[Opening SOURCE DATA section]

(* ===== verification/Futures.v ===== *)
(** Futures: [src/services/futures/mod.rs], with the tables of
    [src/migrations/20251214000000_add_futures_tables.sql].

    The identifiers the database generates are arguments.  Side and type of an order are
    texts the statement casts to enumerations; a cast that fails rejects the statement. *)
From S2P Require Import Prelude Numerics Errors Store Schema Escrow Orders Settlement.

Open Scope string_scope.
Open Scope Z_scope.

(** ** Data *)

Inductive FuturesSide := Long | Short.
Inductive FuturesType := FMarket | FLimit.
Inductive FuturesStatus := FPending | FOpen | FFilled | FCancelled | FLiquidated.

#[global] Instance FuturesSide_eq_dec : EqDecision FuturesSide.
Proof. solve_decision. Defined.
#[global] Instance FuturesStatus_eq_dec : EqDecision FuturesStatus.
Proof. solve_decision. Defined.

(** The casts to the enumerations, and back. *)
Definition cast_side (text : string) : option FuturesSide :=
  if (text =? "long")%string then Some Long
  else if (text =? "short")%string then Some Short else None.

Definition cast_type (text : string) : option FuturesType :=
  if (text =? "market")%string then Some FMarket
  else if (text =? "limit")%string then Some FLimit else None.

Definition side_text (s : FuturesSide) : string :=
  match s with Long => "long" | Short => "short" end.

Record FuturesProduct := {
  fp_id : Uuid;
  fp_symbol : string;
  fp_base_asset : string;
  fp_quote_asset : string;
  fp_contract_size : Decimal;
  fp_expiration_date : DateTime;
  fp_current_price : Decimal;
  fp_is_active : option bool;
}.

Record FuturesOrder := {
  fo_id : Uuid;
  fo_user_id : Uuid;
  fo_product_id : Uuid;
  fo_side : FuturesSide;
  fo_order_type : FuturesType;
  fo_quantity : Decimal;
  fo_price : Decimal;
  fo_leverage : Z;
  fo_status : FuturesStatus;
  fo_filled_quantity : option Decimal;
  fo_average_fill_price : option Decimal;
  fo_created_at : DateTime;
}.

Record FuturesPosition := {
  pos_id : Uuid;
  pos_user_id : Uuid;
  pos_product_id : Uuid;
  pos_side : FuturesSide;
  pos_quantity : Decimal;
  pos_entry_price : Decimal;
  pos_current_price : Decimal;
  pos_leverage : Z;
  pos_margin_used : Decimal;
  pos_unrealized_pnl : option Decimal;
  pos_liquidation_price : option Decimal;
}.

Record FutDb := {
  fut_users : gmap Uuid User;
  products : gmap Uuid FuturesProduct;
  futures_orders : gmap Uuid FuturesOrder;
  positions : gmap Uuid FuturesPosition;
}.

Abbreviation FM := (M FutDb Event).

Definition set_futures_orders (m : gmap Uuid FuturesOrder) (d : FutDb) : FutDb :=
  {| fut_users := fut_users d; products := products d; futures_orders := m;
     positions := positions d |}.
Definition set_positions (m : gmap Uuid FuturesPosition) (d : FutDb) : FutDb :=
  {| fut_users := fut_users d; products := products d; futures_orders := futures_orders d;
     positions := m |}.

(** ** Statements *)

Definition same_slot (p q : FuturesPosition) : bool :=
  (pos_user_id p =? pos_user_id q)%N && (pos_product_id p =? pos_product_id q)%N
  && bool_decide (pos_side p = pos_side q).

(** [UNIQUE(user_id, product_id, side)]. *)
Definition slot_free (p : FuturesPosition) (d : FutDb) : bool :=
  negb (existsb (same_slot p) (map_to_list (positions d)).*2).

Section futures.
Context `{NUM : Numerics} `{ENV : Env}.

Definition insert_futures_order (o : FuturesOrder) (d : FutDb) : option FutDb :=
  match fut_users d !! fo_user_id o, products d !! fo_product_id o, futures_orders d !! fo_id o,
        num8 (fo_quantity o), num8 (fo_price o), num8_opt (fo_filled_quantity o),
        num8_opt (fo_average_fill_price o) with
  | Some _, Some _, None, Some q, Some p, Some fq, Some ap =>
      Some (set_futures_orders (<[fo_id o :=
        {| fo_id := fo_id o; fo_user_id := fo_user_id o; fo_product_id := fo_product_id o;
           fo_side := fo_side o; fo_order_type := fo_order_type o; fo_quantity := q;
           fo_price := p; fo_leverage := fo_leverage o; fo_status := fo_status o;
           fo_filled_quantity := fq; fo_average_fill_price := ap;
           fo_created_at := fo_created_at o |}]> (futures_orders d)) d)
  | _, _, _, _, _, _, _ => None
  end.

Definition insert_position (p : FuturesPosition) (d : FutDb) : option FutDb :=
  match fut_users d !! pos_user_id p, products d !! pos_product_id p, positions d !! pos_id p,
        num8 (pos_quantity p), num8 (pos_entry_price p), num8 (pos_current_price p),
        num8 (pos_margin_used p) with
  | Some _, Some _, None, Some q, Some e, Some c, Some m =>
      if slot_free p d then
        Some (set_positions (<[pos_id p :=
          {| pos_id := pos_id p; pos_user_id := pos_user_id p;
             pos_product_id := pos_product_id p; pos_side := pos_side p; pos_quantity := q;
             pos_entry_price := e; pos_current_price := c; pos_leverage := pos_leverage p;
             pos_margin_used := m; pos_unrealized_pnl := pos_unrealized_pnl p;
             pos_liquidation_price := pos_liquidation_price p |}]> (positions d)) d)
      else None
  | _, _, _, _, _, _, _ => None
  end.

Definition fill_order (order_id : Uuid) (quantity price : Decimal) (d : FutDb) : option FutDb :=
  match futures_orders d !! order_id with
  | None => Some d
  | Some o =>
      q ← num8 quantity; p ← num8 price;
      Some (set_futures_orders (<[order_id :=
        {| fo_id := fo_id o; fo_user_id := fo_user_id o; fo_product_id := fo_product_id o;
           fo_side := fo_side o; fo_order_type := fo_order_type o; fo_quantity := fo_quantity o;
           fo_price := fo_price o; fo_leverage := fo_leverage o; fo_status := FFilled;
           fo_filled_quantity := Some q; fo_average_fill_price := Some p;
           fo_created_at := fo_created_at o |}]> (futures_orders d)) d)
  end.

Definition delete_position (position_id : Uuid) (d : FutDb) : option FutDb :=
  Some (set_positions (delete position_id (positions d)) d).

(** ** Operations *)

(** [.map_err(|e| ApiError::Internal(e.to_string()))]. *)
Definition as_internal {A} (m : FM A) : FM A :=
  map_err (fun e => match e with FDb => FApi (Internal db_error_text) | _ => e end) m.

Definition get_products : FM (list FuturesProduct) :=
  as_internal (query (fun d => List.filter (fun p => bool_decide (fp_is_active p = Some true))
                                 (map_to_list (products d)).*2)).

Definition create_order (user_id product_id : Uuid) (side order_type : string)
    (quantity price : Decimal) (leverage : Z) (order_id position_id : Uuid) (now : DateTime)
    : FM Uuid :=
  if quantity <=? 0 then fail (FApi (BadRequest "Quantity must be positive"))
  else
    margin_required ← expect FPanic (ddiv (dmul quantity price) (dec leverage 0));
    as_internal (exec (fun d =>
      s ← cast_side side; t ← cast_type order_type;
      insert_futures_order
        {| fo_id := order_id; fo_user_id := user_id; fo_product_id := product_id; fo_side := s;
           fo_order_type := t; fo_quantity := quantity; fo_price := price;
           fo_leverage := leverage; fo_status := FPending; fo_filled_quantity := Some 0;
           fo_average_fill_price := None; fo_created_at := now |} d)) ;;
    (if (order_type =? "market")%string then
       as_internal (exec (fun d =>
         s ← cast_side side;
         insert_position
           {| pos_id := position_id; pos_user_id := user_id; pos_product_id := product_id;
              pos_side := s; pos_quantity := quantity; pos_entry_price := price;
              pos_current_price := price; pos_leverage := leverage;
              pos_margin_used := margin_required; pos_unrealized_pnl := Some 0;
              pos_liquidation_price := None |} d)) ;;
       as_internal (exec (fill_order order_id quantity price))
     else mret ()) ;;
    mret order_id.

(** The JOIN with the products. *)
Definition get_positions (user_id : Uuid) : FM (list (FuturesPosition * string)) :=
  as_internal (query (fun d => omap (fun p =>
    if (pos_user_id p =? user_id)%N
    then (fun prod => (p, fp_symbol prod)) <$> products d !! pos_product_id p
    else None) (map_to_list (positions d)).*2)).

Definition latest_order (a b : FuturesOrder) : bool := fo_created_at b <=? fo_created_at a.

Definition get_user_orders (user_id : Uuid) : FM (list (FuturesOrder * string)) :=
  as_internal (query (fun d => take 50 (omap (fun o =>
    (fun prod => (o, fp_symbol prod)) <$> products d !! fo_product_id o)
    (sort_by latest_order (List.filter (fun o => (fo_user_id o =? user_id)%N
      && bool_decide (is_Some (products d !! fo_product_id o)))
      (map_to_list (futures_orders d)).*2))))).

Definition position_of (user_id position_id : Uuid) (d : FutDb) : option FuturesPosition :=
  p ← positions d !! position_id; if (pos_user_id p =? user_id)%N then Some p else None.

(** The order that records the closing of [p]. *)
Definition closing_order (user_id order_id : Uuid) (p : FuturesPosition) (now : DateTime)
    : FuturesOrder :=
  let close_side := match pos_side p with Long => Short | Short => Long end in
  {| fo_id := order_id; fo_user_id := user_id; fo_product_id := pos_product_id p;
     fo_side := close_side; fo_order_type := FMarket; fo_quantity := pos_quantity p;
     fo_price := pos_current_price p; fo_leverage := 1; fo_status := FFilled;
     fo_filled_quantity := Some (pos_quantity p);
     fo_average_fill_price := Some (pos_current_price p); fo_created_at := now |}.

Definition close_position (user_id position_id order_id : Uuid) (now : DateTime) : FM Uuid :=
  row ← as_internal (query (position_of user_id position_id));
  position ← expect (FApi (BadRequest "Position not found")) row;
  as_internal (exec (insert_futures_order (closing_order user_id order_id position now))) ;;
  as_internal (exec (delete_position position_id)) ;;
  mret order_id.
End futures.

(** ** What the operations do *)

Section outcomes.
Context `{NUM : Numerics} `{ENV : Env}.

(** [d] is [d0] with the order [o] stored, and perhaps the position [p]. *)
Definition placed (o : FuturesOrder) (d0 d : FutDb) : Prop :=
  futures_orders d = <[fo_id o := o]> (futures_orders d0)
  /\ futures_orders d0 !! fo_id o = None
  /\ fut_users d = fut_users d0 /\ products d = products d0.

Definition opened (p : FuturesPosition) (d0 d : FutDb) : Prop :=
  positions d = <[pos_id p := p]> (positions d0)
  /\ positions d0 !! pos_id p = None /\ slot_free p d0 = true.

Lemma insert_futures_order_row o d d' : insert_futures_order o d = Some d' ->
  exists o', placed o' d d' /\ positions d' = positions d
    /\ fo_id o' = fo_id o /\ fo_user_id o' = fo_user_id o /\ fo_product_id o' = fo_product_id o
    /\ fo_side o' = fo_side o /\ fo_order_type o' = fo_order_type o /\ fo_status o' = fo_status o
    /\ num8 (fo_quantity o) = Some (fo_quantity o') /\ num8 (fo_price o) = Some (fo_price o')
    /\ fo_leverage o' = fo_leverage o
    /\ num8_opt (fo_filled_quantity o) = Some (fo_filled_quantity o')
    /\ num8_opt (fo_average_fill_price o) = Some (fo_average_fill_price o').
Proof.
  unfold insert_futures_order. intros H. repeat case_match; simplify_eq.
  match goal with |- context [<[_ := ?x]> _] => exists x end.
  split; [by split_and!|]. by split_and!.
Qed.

[Closing SOURCE DATA section]
[Opening SOURCE DATA section]

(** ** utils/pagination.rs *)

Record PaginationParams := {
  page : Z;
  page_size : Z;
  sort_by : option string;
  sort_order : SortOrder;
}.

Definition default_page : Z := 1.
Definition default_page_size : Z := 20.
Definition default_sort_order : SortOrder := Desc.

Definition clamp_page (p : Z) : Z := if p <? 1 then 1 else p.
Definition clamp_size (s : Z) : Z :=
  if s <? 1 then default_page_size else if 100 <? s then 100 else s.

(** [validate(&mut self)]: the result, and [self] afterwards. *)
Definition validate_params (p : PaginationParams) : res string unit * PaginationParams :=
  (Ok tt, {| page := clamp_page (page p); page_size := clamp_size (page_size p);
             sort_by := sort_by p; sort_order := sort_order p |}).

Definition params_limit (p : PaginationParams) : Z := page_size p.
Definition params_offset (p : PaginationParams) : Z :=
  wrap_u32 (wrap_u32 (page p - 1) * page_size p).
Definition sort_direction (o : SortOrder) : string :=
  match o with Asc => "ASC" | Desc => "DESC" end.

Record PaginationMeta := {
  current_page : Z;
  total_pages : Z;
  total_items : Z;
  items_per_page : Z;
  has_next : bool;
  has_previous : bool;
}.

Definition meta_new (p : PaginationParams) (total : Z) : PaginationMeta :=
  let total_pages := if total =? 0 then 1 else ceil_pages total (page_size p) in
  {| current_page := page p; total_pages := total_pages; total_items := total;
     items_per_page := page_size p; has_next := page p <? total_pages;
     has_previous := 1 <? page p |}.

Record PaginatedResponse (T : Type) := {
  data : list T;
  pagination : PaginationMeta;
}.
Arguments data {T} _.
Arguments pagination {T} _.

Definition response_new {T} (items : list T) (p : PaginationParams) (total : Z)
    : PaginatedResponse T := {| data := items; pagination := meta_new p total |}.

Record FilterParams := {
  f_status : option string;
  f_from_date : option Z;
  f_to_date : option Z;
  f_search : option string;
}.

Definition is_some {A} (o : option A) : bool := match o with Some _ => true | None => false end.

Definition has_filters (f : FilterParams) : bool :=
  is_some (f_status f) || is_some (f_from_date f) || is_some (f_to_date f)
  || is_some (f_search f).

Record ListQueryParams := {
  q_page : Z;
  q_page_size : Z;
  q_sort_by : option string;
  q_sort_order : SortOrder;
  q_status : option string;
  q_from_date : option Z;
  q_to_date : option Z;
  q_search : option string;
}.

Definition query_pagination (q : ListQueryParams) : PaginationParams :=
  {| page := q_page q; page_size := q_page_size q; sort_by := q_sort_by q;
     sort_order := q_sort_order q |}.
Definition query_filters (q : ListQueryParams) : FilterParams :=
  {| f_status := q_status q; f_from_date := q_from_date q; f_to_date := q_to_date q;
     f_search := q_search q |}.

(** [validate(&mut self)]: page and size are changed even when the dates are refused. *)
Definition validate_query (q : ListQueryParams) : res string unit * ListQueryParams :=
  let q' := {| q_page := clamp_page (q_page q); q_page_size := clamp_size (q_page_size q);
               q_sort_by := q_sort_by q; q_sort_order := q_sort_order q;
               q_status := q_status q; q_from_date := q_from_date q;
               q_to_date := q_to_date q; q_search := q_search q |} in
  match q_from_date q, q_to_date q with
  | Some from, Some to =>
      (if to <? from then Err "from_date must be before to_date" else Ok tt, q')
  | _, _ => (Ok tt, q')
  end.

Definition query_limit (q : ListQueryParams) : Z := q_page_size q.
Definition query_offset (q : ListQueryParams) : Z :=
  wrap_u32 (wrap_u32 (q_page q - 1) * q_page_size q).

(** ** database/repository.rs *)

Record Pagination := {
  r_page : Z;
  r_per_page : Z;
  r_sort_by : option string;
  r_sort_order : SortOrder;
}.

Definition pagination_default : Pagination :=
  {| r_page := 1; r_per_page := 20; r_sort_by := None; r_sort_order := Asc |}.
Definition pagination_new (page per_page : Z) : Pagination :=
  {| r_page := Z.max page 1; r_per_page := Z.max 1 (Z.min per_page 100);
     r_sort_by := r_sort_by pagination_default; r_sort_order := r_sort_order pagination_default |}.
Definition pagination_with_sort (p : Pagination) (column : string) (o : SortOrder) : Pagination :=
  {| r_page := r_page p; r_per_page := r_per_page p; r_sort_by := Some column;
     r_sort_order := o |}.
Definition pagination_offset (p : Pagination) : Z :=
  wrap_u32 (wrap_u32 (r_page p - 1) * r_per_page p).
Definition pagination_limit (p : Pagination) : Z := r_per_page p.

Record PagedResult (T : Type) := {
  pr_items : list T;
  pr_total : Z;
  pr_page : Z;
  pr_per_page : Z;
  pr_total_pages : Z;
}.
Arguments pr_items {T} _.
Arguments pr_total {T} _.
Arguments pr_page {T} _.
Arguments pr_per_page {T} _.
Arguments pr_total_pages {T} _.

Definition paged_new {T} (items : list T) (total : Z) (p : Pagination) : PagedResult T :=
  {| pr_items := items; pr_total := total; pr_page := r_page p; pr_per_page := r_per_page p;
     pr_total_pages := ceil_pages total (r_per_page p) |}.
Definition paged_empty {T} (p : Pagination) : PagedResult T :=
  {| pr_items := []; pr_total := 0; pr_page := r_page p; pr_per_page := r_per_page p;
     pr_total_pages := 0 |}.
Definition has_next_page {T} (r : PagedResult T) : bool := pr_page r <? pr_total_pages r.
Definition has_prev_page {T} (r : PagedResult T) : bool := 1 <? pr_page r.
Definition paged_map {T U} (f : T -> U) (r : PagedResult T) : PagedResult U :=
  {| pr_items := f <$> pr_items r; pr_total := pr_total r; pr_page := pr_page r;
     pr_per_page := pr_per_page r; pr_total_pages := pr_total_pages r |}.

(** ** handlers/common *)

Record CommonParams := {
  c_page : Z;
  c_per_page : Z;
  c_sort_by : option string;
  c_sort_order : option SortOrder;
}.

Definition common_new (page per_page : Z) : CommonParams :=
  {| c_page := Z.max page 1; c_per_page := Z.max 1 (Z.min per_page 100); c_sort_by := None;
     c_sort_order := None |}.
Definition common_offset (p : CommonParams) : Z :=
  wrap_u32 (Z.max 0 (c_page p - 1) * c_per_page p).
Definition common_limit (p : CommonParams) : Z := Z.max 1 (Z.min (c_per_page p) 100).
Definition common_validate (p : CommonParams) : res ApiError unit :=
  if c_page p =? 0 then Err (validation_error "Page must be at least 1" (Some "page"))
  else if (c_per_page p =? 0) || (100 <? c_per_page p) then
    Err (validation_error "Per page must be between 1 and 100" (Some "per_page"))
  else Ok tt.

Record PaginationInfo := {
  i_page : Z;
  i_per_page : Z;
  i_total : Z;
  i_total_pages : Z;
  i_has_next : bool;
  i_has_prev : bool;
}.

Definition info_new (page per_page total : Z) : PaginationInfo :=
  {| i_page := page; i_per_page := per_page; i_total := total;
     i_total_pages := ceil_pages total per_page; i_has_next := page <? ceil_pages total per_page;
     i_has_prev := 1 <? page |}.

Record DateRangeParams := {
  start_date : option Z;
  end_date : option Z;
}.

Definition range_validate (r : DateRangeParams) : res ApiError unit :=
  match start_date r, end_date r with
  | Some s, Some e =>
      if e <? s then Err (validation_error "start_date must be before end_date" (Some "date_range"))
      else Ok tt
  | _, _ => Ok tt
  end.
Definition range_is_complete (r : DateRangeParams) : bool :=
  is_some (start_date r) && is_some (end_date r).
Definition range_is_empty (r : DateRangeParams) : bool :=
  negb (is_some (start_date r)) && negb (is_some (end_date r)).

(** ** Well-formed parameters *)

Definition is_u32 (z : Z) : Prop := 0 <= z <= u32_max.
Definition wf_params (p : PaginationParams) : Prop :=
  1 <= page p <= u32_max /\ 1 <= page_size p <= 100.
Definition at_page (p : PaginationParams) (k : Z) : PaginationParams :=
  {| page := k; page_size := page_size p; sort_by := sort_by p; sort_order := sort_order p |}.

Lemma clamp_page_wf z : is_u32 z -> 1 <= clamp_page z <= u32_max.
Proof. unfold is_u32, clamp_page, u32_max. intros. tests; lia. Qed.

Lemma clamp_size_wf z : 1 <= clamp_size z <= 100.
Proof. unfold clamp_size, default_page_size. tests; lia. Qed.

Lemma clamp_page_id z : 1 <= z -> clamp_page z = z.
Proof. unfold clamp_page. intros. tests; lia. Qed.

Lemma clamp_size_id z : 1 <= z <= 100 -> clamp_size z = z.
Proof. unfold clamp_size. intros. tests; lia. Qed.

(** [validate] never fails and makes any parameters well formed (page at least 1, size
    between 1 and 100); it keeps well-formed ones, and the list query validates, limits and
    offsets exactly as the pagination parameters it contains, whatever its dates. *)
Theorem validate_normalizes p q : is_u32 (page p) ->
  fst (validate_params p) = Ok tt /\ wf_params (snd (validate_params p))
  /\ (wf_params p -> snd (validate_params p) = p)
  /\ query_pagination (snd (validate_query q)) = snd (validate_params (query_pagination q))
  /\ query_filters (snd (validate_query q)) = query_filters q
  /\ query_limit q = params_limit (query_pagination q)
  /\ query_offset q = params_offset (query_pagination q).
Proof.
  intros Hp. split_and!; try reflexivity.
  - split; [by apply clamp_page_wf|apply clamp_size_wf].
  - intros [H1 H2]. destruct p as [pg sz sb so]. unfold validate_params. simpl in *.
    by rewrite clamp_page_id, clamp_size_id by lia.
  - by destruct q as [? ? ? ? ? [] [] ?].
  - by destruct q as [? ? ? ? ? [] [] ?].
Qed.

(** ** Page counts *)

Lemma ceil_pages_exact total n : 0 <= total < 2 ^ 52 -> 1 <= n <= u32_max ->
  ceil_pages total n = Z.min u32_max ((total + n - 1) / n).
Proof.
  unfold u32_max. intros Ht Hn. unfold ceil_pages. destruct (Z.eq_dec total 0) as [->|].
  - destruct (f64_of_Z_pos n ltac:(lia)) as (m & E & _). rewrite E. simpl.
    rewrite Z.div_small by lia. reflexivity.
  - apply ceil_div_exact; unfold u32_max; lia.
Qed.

[Closing SOURCE DATA section]

*PROBLEM DESCRIPTION*: A single figure is required: the number of lines above in which the string "global" appears.

*RESULT FOR THIS TASK*: 2